以舌代目在经过一段时间训练之后,盲人就学会根据舌头上接受到的触觉刺激产生一种类似视觉的知觉。研究表明:皮肤把从人工感受器(摄像机)传来的信息传输到脑,起到了信息中继站的作用。盲人通过练习可以学会根据不同的情况去处理这些信息。他们不会把通过摄像机传来的信息和触觉、温觉等皮肤的正常感觉混淆起来。一位因手榴弹爆炸致盲的英国士兵,正在用他的舌头“看”。图/Lewis Whyld/PA/AP Photo
20世纪60年代末,16岁的美国少年罗杰·贝姆(Roger Behm)因为视网膜退行性病变而致盲。40多年后,他听说了这样的感觉替代装置。在刚开始使用的时候他不知所措,但很快就学会了区分静止和运动的对象。不久之后,他学会了识别三角形、圆等简单的几何图形,慢慢又学会了识别杯子、椅子和电话机等日常用品。之后他更学会了在不太复杂的环境里自由行走。
在知觉上,他感到东西就在外界所在的位置上,而不是在他的舌头上。更令人惊奇的是,尽管感觉替代装置的分辨率很低,被试还是能够感受到相当复杂的图像,这里的关键就是大脑的可塑性。脑成像研究表明,当被试利用触觉-视觉替代装置感受图像时,视觉皮层也被激活,但其确切的脑机制现在还不明了。

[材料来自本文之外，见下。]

(** * ESP32 WiFi bridge (firmware/esp32-wifi/src/main.cpp)

    A shallow embedding of the serial command bridge: the line accumulator
    of [loop], the command dispatch of [processCommand], the handlers
    [connectToWiFi], [getStatus], [scanNetworks], [connectTCP], [sendTCP]
    and the inbound-data poll of [loop].

    The Arduino [String] is a sequence of bytes; [int] variables are [Z].
    The network stack ([WiFi], [tcpClient]) is an abstract provider; every
    call the firmware makes on it, on [Serial] and on [delay] is recorded,
    in order, in a trace. *)

From Stdlib Require Import List ZArith Lia Bool Ascii String.
From Stdlib Require Import DecimalString.
From Stdlib Require DecimalZ.
From Equations Require Import Equations.
Import ListNotations.
Local Open Scope Z_scope.

Set Implicit Arguments.

(* ================================================================== *)
(** ** Arduino [String] *)
(* ================================================================== *)

(** The contents of an Arduino [String]: its bytes, in order, without the
    NUL that ends the buffer.  The operations below follow the Arduino
    core: the ones built on [strcmp], [strchr], [strrchr] and [atol] read
    the buffer as a C string and stop at the first NUL byte in it. *)
Definition WString : Type := list ascii.

(** A string literal of the source. *)
Definition lit (s : string) : WString := list_ascii_of_string s.

Module WStr.

(** [s.length()] *)
Definition length (s : WString) : Z := Z.of_nat (List.length s).

(** [c == '\0'] *)
Definition is_nul (c : ascii) : bool := Ascii.eqb c "000".

(** [s.c_str()] read as a C string: the bytes before the first NUL. *)
Fixpoint c_str (s : WString) : WString :=
  match s with
  | [] => []
  | x :: s' => if is_nul x then [] else x :: c_str s'
  end.

(** [a == b], which is [strcmp(a, b) == 0]: the two are compared byte by
    byte up to the first NUL, the end of a buffer counting as one. *)
Fixpoint equals (a b : WString) : bool :=
  match a, b with
  | [], [] => true
  | [], y :: _ => is_nul y
  | x :: _, [] => is_nul x
  | x :: a', y :: b' =>
      if is_nul x then is_nul y else Ascii.eqb x y && equals a' b'
  end.

(** [s.startsWith(p)] *)
Fixpoint startsWith (s p : WString) {struct p} : bool :=
  match p with
  | [] => true
  | y :: p' =>
      match s with
      | [] => false
      | x :: s' => Ascii.eqb x y && startsWith s' p'
      end
  end.

(** [strchr]: the index of the first [ch] in the C string [s], counting
    the head of [s] as [base]; [-1] when [ch] does not occur before the
    first NUL. *)
Fixpoint scan_first (ch : ascii) (s : WString) (base : Z) : Z :=
  match s with
  | [] => if is_nul ch then base else -1
  | x :: s' =>
      if Ascii.eqb x ch then base
      else if is_nul x then -1
      else scan_first ch s' (base + 1)
  end.

(** [s.indexOf(ch, fromIndex)]: the first occurrence at or after
    [fromIndex] and before any NUL from there on, [-1] when there is none
    or [fromIndex] is past the end. *)
Definition indexOf (s : WString) (ch : ascii) (fromIndex : Z) : Z :=
  if length s <=? fromIndex then -1
  else scan_first ch (skipn (Z.to_nat fromIndex) s) fromIndex.

(** [strrchr]: the index of the last [ch] in the C string [s], counting
    the head of [s] as [base]; [found] when [ch] does not occur before
    the first NUL. *)
Fixpoint scan_last (ch : ascii) (s : WString) (base found : Z) : Z :=
  match s with
  | [] => if is_nul ch then base else found
  | x :: s' =>
      if is_nul x then (if is_nul ch then base else found)
      else scan_last ch s' (base + 1) (if Ascii.eqb x ch then base else found)
  end.

(** [s.lastIndexOf(ch)]: the last occurrence before the first NUL, [-1]
    when there is none or [s] is empty. *)
Definition lastIndexOf (s : WString) (ch : ascii) : Z :=
  if length s <=? 0 then -1 else scan_last ch s 0 (-1).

你或许会好奇,这种以舌代目究竟是一种什么样的感觉,是不是真的“看”到了东西呢?
下面是一位受试者,美国威斯康星大学的研究生卡拉·贝克(Carla Becker)的自述:我正坐在一张用黑布蒙起来的桌子旁,周围也都是黑色的幕布。在我的面前放了不少蜡烛、小球,还有我不熟悉的东西。我的右手、右臂和头上绑了不少导线,我的嘴里放满了电极。蒙上了双眼……一台微型摄像机绑在我的额头,并连接到从我嘴中拖下来的塑料长条中去。一台台式计算机把摄像机产生的图像的像素减少到144。
这些像素被转换成电流再输送到塑料带的一端,我的舌头上则安放了12乘12个电极的阵列。研究人员就坐在我的前面。她告诉我她手中拿有一个球。但是当她把球在台布上滚来滚去时,我听不到任何声音。她说球就要向我滚过来了,可能滚到我的右侧,也可能滚到我的左侧,也可能直奔而来。但是不论是我的眼睛,还是我的耳朵都无从知晓。现在就靠舌头了。除了嘴唇以外,身体上没有哪一个部分有比舌头上更多的触觉神经末梢。
摄像机看到的图像就传送到了我的润湿而导电性良好的舌头表面。当研究人员把球滚过来的时候,我被蒙上了的双眼一无所见,但是从我的舌头上传过一阵刺痛感。当她把球向我滚来时,我的手伸向左边。我抓住了球!……这些图像有股酸酸的味道,就好像酷暑阵雨的冲击。它们确实给我某种东西在哪儿的感
觉,但是这就是视觉吗?从实用的角度来说,答案也许无关紧要。当研究人员把一个白色的小立方体放在桌子的某个地方,尽管我蒙上了眼睛,但是十次中有九次,我一伸手就能拿到它。对于写得很大的字母,只要我的头可以动,这样就可以更好地感觉到它的轮廓,我甚至还能辨别得出这是什么字母。如果让我再带这个设备几小时,也许我最后会学会完全忽略掉嘴里的刺痛感,只是看东西。不过这就是视觉吗?
关于这种感觉到底是不是视觉的问题,现在还有争论。有的专家认为这是一个非常好的替代装置,但是怀疑这和真正看东西并不相同,如果它没有刺激视网膜,这就不大可能是在看。还有的专家认为,视神经一点也没有什么特别之处。脑并不在乎信息从哪儿来。人不一定要视觉输入才能看。如果人能对光起反应并且有知觉,那么这就是视觉。